Donors Pledge New Aid To Palestinians
On November 30, 1998, 43 international donors at a U.S.-sponsored conference in Washington pledged more than $3 billion in financial aid to the Palestinian Authority (PA). The United States, which had already promised $500 million in aid over the next five years, agreed to contribute another $400 million during that period. The European Union pledged about $480 million, Japan $200 million, Norway $170 million, Saudi Arabia $100 million, Kuwait $80 million and Canada $30 million. Currently the PA's annual budget is $860 million.
The U.S. has already distributed $375 million in direct aid and $125 million worth of loan guarantees in the last five years. Some of this money funded housing and roads, but a majority of the $2.1 billion raised from the international community at the October 1993 donor conference was used to cover deficits in the Palestinian budget. U.S. law prohibits American aid being given directly to the Palestinian Authority. Such assistance is disbursed to specific projects under the supervision of the U.S. government.

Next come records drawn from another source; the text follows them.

Lemma crop_code_Ok_inv crops crop w z w' :
  (if str_in crop crops then lift (list_index crop crops) else ret 0%Z) w
  = (Ok z, w') -> w' = w.
Proof. rewrite crop_code_run. intros H. inversion H. reflexivity. Qed.

Lemma as_num_not_sequence v q : as_num v = Some q -> is_sequence v = false.
Proof.
  destruct v as [ | b | q' | s | l | d]; simpl; intros H;
    try discriminate H; reflexivity.
Qed.

Lemma read_num_of_as_num input section key v q :
  read input section key = Ok v -> as_num v = Some q ->
  read_num input section key = Ok q.
Proof. unfold read_num, num. intros -> ->. reflexivity. Qed.

(** [_prepare_features] on an input whose nine readings and crop type can
    be read, the five readings of the derived features being numbers. *)
Lemma prepare_features_general env self input w
    vph vn vp vk om vt rain hum sun crop ph n p k t :
  read input "soil" "ph" = Ok vph ->
  read input "soil" "nitrogen" = Ok vn ->
  read input "soil" "phosphorus" = Ok vp ->
  read input "soil" "potassium" = Ok vk ->
  read input "soil" "organicMatter" = Ok om ->
  read input "weather" "temperature" = Ok vt ->
  read input "weather" "rainfall" = Ok rain ->
  read input "weather" "humidity" = Ok hum ->
  read input "weather" "sunlightHours" = Ok sun ->
  getitem input "cropType" = Ok crop ->
  as_num vph = Some ph -> as_num vn = Some n -> as_num vp = Some p ->
  as_num vk = Some k -> as_num vt = Some t ->
  _prepare_features env self input w
  = (if derivable ph n p k t
     then np_array_row
            [ vph; vn; vp; vk; om; vt; rain; hum; sun;
              VNum (drawn_wind env w); VNum (drawn_pressure env w);
              VNum 120; VNum (inject_Z (drawn_month env w));
              VNum (inject_Z (crop_code (label_encoders_crop_type self) crop));
              VNum (Qabs (ph - 6.5) / 6.5);
              VNum ((n / 25 + p / 18 + k / 30) / 3);
              VNum (Qabs (t - 25) / 25) ]
     else Raise OverflowError,
     after_features w).
Proof.
  intros Hph Hn Hp Hk Hom Ht Hrain Hhum Hsun Hcrop Aph An Ap Ak At.
  unfold _prepare_features.
  rewrite bind_field, Hph. rewrite bind_field, Hn. rewrite bind_field, Hp.
  rewrite bind_field, Hk. rewrite bind_field, Hom.
  rewrite bind_field, Ht. rewrite bind_field, Hrain.
  rewrite bind_field, Hhum. rewrite bind_field, Hsun.
  rewrite bind_normal. rewrite bind_normal.
  rewrite bind_randint by reflexivity.
  rewrite bind_lift, Hcrop.
  unfold bind at 1. rewrite crop_code_run.
  unfold derivable.
  rewrite bind_num_field, (read_num_of_as_num _ _ _ _ _ Hph Aph), bind_to_float.
  destruct (fits_double ph); [| reflexivity].
  rewrite bind_num_field, (read_num_of_as_num _ _ _ _ _ Hn An), bind_true_div.
  destruct (fits_double (n / 25)); [| reflexivity].
  rewrite bind_num_field, (read_num_of_as_num _ _ _ _ _ Hp Ap), bind_true_div.
  destruct (fits_double (p / 18)); [| reflexivity].
  rewrite bind_num_field, (read_num_of_as_num _ _ _ _ _ Hk Ak), bind_true_div.
  destruct (fits_double (k / 30)); [| reflexivity].
  rewrite bind_num_field, (read_num_of_as_num _ _ _ _ _ Ht At), bind_true_div.
  destruct (fits_double (Qabs (t - 25) / 25)); reflexivity.
Qed.
(** * SOTA Internal Link Engine v3.0.0: a shallow embedding

    This development embeds [src/lib/sota/SOTAInternalLinkEngine.ts]
    (the v3.0.0 engine: paragraph extractor, stemmer, anchor finder,
    greedy selector, link injector and link counter) and proves
    properties of it.  The file also holds the earlier contextual
    engine; its helpers on strings and on the catalog are embedded in
    the module [Contextual].

    Conventions of the embedding.
    - A JavaScript string is its sequence of UTF-16 code units; the
      embedding covers the strings whose code units are below 256
      (Latin-1), one [ascii] per code unit.  On that alphabet
      [toLowerCase] keeps the length, [\s] is TAB, LF, VT, FF, CR, SPACE
      and NBSP, [\w] is [A-Za-z0-9_], and the [i] flag of a regular
      expression identifies exactly the two cases of a letter.
      Beyond that alphabet [toLowerCase] can change the length of a
      string (U+0130 becomes two code units), which shifts the offsets
      that the fallback of [findBestAnchor] takes from the lower-cased
      text; the lemmas that rest on the length
      ([toLowerCase_length] and what follows from it) are facts of
      this alphabet, and the theorems that use them say so.
    - A [number] that holds a count or an offset is a [nat] or a [Z];
      a score is an IEEE 754 binary64 [float], as in JavaScript.
    - A [Set] is the list of its elements in insertion order.
    - An absent optional string of an [InternalLink] is the empty
      string: the code reads those fields through [||] only. *)

From Stdlib Require Import String Ascii List ZArith NArith Lia Bool Arith.
From Stdlib Require Import Sorting.Sorted Floats Uint63.
Import ListNotations.

Coercion list_ascii_of_string : string >-> list.
Local Open Scope string_scope.
Local Open Scope list_scope.
Local Open Scope bool_scope.
Local Open Scope nat_scope.

(** ** Strings *)

Module JS.

Definition str := list ascii.

Definition code (c : ascii) : N := N_of_ascii c.

Definition between (lo hi : N) (c : ascii) : bool :=
  (N.leb lo (code c) && N.leb (code c) hi)%bool.

(** [String.prototype.toLowerCase] on one Latin-1 code unit. *)
Definition lowerChar (c : ascii) : ascii :=
  if between 65 90 c then ascii_of_N (code c + 32)
  else if (between 192 222 c && negb (N.eqb (code c) 215))%bool
       then ascii_of_N (code c + 32)
  else c.

Definition toLowerCase (s : str) : str := map lowerChar s.

(** The class [\s], which is also what [trim] removes. *)
Definition isSpace (c : ascii) : bool :=
  (between 9 13 c || N.eqb (code c) 32 || N.eqb (code c) 160)%bool.

(** The class [a-z]. *)
Definition isLowerAZ (c : ascii) : bool := between 97 122 c.

Definition isDigit (c : ascii) : bool := between 48 57 c.

(** The class [\w] that decides [\b]. *)
Definition isWord (c : ascii) : bool :=
  (between 97 122 c || between 65 90 c || isDigit c
   || N.eqb (code c) 95)%bool.

Fixpoint eqb (a b : str) : bool :=
  match a, b with
  | [], [] => true
  | x :: a', y :: b' => (Ascii.eqb x y && eqb a' b')%bool
  | _, _ => false
  end.

Definition has (set : list str) (x : str) : bool := existsb (eqb x) set.

(** [s.startsWith(p)]. *)
Fixpoint startsWith (p s : str) : bool :=
  match p, s with
  | [], _ => true
  | x :: p', y :: s' => (Ascii.eqb x y && startsWith p' s')%bool
  | _ :: _, [] => false
  end.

The new commitments to the Palestinians came amid reports from Europe that the PA had misappropriated international funds. In particular, donations for a low income housing development in Gaza were reported to have been used to build luxury apartments for confidantes of Yasser Arafat.
Meanwhile, Israeli and American negotiators were discussing an Israeli request for more than $1 billion to cover the cost of the withdrawal from the West Bank mandated by the Wye agreement.
The Administration apparently plans to ask for the additional aid to both the Israelis and Palestinians together to mute criticism and create a coalition of support among Arab American and pro-Israel organizations.